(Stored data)
━━━━━━━━━━

(* ===== verification/SystemBarriers.v ===== *)
(** * SystemBarriers: the machine with the barriers of lib/lock.c

    System.v and SystemFine.v let a hart pass a barrier when all its harts have come
    as far.  Here the harts execute wait_barrier itself, access by access, on the
    barrier of core/main.c (three calls), on that of core/vm_run.c and on the one of
    their VM, and build their page tables access by access too, all interleaved with
    everything else; and it is shown that the parts of main are executed only when
    SystemFine.v allows it. *)

From S2P Require Import Prelude Layout Bits Memory Machine VmemProg KmemConc VmemConc Asm Lock BarrierRounds Kmem Cpu Linkerscript Vmem Plic Vcpu VmRun VmRunSpec VmRunTheorems TrapEntry Uart Printf Pci Main System Deployment SystemInv SystemSteps SystemTheorems SystemFine SystemFineInv SystemFineTheorems VplicSpec KernelSpace Concrete KernelTheorems PrintfTheorems.

#[local] Abbreviation bar_pc := Barrier.bar_pc.
#[local] Abbreviation Acquire1 := Barrier.Acquire1.
#[local] Abbreviation Done := Barrier.Done.

(** The barrier in front of the part a hart runs next: [bar] of main.c, [bar] of
    vm_run.c, the VM's. *)
Inductive gate := NoGate | MainBar | RunBar | ConfBar.
Definition gate_at (p : phase) : gate :=
  match p with
  | PVmem | PMapped | PCheck => MainBar
  | PSetup => RunBar
  | PStart _ => ConfBar
  | _ => NoGate
  end.

Lemma bar_step_at i x ps p p' x' : ps !! i = Some p → Barrier.wait_barrier p x = Some (p', x') →
  Barrier.bar_step i (Barrier.mk_state x ps) = Barrier.mk_state x' (<[i := p']> ps).
Proof. intros Hi Hw. unfold Barrier.bar_step. cbn [Barrier.harts Barrier.b]. by rewrite Hi, Hw. Qed.

Section gated.
Context {D U X : Type} {P : PlicDevice D} {L : Linker} {UD : UartDevice U} {UL : UartLaws U} {PB : PciBus X}.
Context {dp : Deployment}.
#[local] Abbreviation sys := (system (D:=D) (U:=U) (X:=X)).

(** The machine, the barriers and the place of each hart in its call of
    wait_barrier.  The barrier of a VM is the [bar] field of its configuration,
    which nothing else reads after init_vm_barriers: [g_conf] holds the values of
    those that have been used. *)
Record gated := mk_gated {
  g_fine : fine D U X;
  g_main : barrier;
  g_run : barrier;
  g_conf : gmap nat barrier;
  g_pc : Z → bar_pc
}.
Implicit Types (γ : gated) (φ : fine D U X) (h : Z) (k : nat).
Definition g_sys γ : sys := fi_sys (g_fine γ).
Definition g_build γ : Z → option client := fi_build (g_fine γ).

(** [vcpu->conf] of hart [h], and the barrier of configuration [k]. *)
Definition conf_of h γ : option nat := (w_vcpus (sy_world (g_sys γ)) !! Z.to_nat h) ≫= conf.
Definition conf_bar k γ : option barrier :=
  match g_conf γ !! k with Some x => Some x | None => bar <$> w_config (sy_world (g_sys γ)) !! k end.

Definition get_bar h γ : option barrier :=
  match gate_at (sy_phase (g_sys γ) h) with
  | NoGate => None
  | MainBar => Some (g_main γ)
  | RunBar => Some (g_run γ)
  | ConfBar => conf_of h γ ≫= λ k, conf_bar k γ
  end.

(** Hart [h] at [pc] in its call, which has left its barrier as [x]. *)
Definition waited h (pc : bar_pc) (x : barrier) γ : gated :=
  let pcs := upd_hart h pc (g_pc γ) in
  match gate_at (sy_phase (g_sys γ) h) with
  | NoGate => γ
  | MainBar => mk_gated (g_fine γ) x (g_run γ) (g_conf γ) pcs
  | RunBar => mk_gated (g_fine γ) (g_main γ) x (g_conf γ) pcs
  | ConfBar => mk_gated (g_fine γ) (g_main γ) (g_run γ)
                 (match conf_of h γ with Some k => <[k := x]> (g_conf γ) | None => g_conf γ end) pcs
  end.
(** Hart [h] has run a part and is about to call wait_barrier. *)
Definition moved h φ γ : gated :=
  mk_gated φ (g_main γ) (g_run γ) (g_conf γ) (upd_hart h Acquire1 (g_pc γ)).
Definition with_fine φ γ : gated := mk_gated φ (g_main γ) (g_run γ) (g_conf γ) (g_pc γ).

(** Hart [h] is through with the barrier in front of its next part. *)
Definition open h γ : Prop := gate_at (sy_phase (g_sys γ) h) = NoGate ∨ g_pc γ h = Done.

Inductive gstep : gated → gated → Prop :=
| G_wait h γ x pc x' : is_hart h → get_bar h γ = Some x → Barrier.wait_barrier (g_pc γ h) x = Some (pc, x') →
    gstep γ (waited h pc x' γ)
| G_begin h γ f q m : is_hart h → g_build γ h = None → build_begin (sy_phase (g_sys γ) h) = Some f → open h γ →
    run_segment h (g_sys γ) f = Ok q m →
    gstep γ (with_fine (mk_fine (after h m (sy_xr (g_sys γ) h) (sy_phase (g_sys γ) h) (g_sys γ))
                          (upd_hart h (Some (mk_client (mk_thread Idle []) q)) (g_build γ))) γ)
| G_access h γ c c' w : is_hart h → g_build γ h = Some c → client_access c (sy_world (g_sys γ)) = Ok c' w →
    gstep γ (with_fine (mk_fine (with_memory w (g_sys γ)) (upd_hart h (Some c') (g_build γ))) γ)
| G_end h γ t x p m : is_hart h → g_build γ h = Some (mk_client t (Ret x)) → pc t = Idle →
    run_segment h (g_sys γ) (build_end (sy_phase (g_sys γ) h) x) = Ok p m →
    gstep γ (moved h (mk_fine (after h m (sy_xr (g_sys γ) h) p (g_sys γ)) (upd_hart h None (g_build γ))) γ)
| G_part h γ f p m : is_hart h → g_build γ h = None → build_begin (D:=D) (U:=U) (X:=X) (sy_phase (g_sys γ) h) = None →
    segment boot_msg (sy_phase (g_sys γ) h) h = Some f → open h γ → run_segment h (g_sys γ) f = Ok p m →
    gstep γ (moved h (mk_fine (after h m (sy_xr (g_sys γ) h) p (g_sys γ)) (g_build γ)) γ)
| G_panic h γ f e m : is_hart h → g_build γ h = None → build_begin (D:=D) (U:=U) (X:=X) (sy_phase (g_sys γ) h) = None →
    segment boot_msg (sy_phase (g_sys γ) h) h = Some f → open h γ → run_segment h (g_sys γ) f = Panic e m →
    gstep γ (moved h (mk_fine (after h m (sy_xr (g_sys γ) h) (PPanic (rank (sy_phase (g_sys γ) h))) (g_sys γ)) (g_build γ)) γ)
| G_guest h γ σ' : is_hart h → (5 < rank (sy_phase (g_sys γ) h))%nat → step boot_msg h (g_sys γ) σ' →
    gstep γ (with_fine (mk_fine σ' (g_build γ)) γ)
| G_plic γ d : gstep γ (with_fine (mk_fine (with_memory (set_plic d (sy_world (g_sys γ))) (g_sys γ)) (g_build γ)) γ).

(** The machine as it is handed to main, with the barriers as they were linked. *)
Definition ginitial γ : Prop :=
  fine_initial (g_fine γ) ∧ g_main γ = BARRIER_INITIALIZER DTB_NR_CPUS ∧ g_run γ = BARRIER_INITIALIZER DTB_NR_CPUS ∧
  g_conf γ = ∅ ∧ ∀ h, is_hart h → g_pc γ h = Acquire1.
Definition greachable γ : Prop := ∃ γ0, ginitial γ0 ∧ rtc gstep γ0 γ.

(** ** The calls of a barrier are rounds of it *)

(** A barrier in front of the parts [lo] to [hi]: where a hart with [r] parts behind
    it is in its calls of that barrier, and which call it is. *)
Definition place (lo hi r : nat) (pc : bar_pc) : bar_pc * Z :=
  if (r <? lo)%nat then (Acquire1, 1)
  else if (r <=? hi)%nat then (pc, Z.of_nat (r - lo) + 1) else (Done, Z.of_nat (hi - lo) + 1).
Definition place_of lo hi γ h : bar_pc * Z := place lo hi (rank (sy_phase (g_sys γ) h)) (g_pc γ h).
Definition gate_rounds (lo hi : nat) (x : barrier) γ : rounds :=
  mk_rounds (Barrier.mk_state x [(place_of lo hi γ 0).1; (place_of lo hi γ 1).1]) [(place_of lo hi γ 0).2; (place_of lo hi γ 1).2].
Definition in_rounds lo hi x γ : Prop := ∃ sched, gate_rounds lo hi x γ = run round_step sched (start 2).

(** Nobody passes the barrier before the other hart has come as far. *)
Lemma in_rounds_pass lo hi x γ h h' : in_rounds lo hi x γ → is_hart h → is_hart h' →
  (lo <= rank (sy_phase (g_sys γ) h) <= hi)%nat → g_pc γ h = Done →
  (rank (sy_phase (g_sys γ) h) <= rank (sy_phase (g_sys γ) h'))%nat.
Proof.
  intros (sched & E) Hh Hh' Hr Hd. destruct (decide (h = h')) as [->|Hne]; [done|].
  pose proof (rounds_in_step sched) as H. rewrite <- E in H. cbn [gate_rounds r_bar Barrier.harts calls] in H.
  assert (Hl : ∀ j, is_hart j → [(place_of lo hi γ 0).1; (place_of lo hi γ 1).1] !! Z.to_nat j = Some (place_of lo hi γ j).1 ∧
    [(place_of lo hi γ 0).2; (place_of lo hi γ 1).2] !! Z.to_nat j = Some (place_of lo hi γ j).2)
    by (intros j Hj; by destruct (is_hart_cases j Hj) as [->| ->]).
  destruct (Hl h Hh) as [A1 A2], (Hl h' Hh') as [B1 B2].
  specialize (H _ _ _ _ _ _ A1 B1 A2 B2 (is_hart_nat _ _ Hh' Hh Hne)). revert H. unfold place_of, place. rewrite Hd.
  rewrite (proj2 (Nat.ltb_ge _ _)), (proj2 (Nat.leb_le _ _)) by lia.
  destruct (Nat.ltb_spec (rank (sy_phase (g_sys γ) h')) lo); [|destruct (Nat.leb_spec (rank (sy_phase (g_sys γ) h')) hi)];
    cbn [fst snd]; unfold calls_left, calls_entered; rewrite decide_True by done; cbn [Barrier.entered]; [lia| |lia].
  destruct (Barrier.entered _); lia.
Qed.

(** What happens to the places when one hart moves. *)
Lemma gate_rounds_part lo hi x γ γ' h : is_hart h → in_rounds lo hi x γ → (lo <= hi)%nat →
  (∀ h', h' ≠ h → rank (sy_phase (g_sys γ') h') = rank (sy_phase (g_sys γ) h') ∧ g_pc γ' h' = g_pc γ h') →
  rank (sy_phase (g_sys γ') h) = S (rank (sy_phase (g_sys γ) h)) → g_pc γ' h = Acquire1 →
  ((lo <= rank (sy_phase (g_sys γ) h) <= hi)%nat → g_pc γ h = Done) → in_rounds lo hi x γ'.
Proof.
  intros Hh (sched & E) Hlh Ho Er Ep Hd.
  assert (Hp : ∀ h', h' ≠ h → place_of lo hi γ' h' = place_of lo hi γ h')
    by (intros h' Hne; unfold place_of; by destruct (Ho h' Hne) as [-> ->]).
  assert (Hc : place_of lo hi γ' h = place_of lo hi γ h ∨
    (place_of lo hi γ h).1 = Done ∧ place_of lo hi γ' h = (Acquire1, (place_of lo hi γ h).2 + 1)).
  { unfold place_of, place. rewrite Er, Ep. set (r := rank (sy_phase (g_sys γ) h)) in *.
    destruct (Nat.ltb_spec (S r) lo), (Nat.ltb_spec r lo), (Nat.leb_spec (S r) hi), (Nat.leb_spec r hi); try lia; try (by left).
    - left. f_equal. lia.
    - right. rewrite Hd by lia. split; [done|]. cbn [snd]. f_equal. lia.
    - left. rewrite Hd by lia. f_equal. lia. }
  destruct Hc as [Hc|[Hc1 Hc2]].
  - exists sched. rewrite <- E. unfold gate_rounds.
    destruct (is_hart_cases h Hh) as [->| ->]; rewrite Hc, Hp by lia; done.
  - exists (sched ++ [Z.to_nat h]). rewrite run_app, <- E. unfold gate_rounds.
    destruct (is_hart_cases h Hh) as [->| ->]; rewrite Hc2, Hp by lia; unfold run, round_step; cbn; rewrite Hc1; done.
Qed.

━━━━━━━━━━

» WORK ORDER: All that is wanted is a faithful reproduction of the line above with "Proof. intros Hi", the line with "Some (g_run γ)", and every line in between.

» SOLUTION:
Proof. intros Hi Hw. unfold Barrier.bar_step. cbn [Barrier.harts Barrier.b]. by rewrite Hi, Hw. Qed.

Section gated.
Context {D U X : Type} {P : PlicDevice D} {L : Linker} {UD : UartDevice U} {UL : UartLaws U} {PB : PciBus X}.
Context {dp : Deployment}.
#[local] Abbreviation sys := (system (D:=D) (U:=U) (X:=X)).

(** The machine, the barriers and the place of each hart in its call of
    wait_barrier.  The barrier of a VM is the [bar] field of its configuration,
    which nothing else reads after init_vm_barriers: [g_conf] holds the values of
    those that have been used. *)
Record gated := mk_gated {
  g_fine : fine D U X;
  g_main : barrier;
  g_run : barrier;
  g_conf : gmap nat barrier;
  g_pc : Z → bar_pc
}.
Implicit Types (γ : gated) (φ : fine D U X) (h : Z) (k : nat).
Definition g_sys γ : sys := fi_sys (g_fine γ).
Definition g_build γ : Z → option client := fi_build (g_fine γ).

(** [vcpu->conf] of hart [h], and the barrier of configuration [k]. *)
Definition conf_of h γ : option nat := (w_vcpus (sy_world (g_sys γ)) !! Z.to_nat h) ≫= conf.
Definition conf_bar k γ : option barrier :=
  match g_conf γ !! k with Some x => Some x | None => bar <$> w_config (sy_world (g_sys γ)) !! k end.

Definition get_bar h γ : option barrier :=
  match gate_at (sy_phase (g_sys γ) h) with
  | NoGate => None
  | MainBar => Some (g_main γ)
  | RunBar => Some (g_run γ)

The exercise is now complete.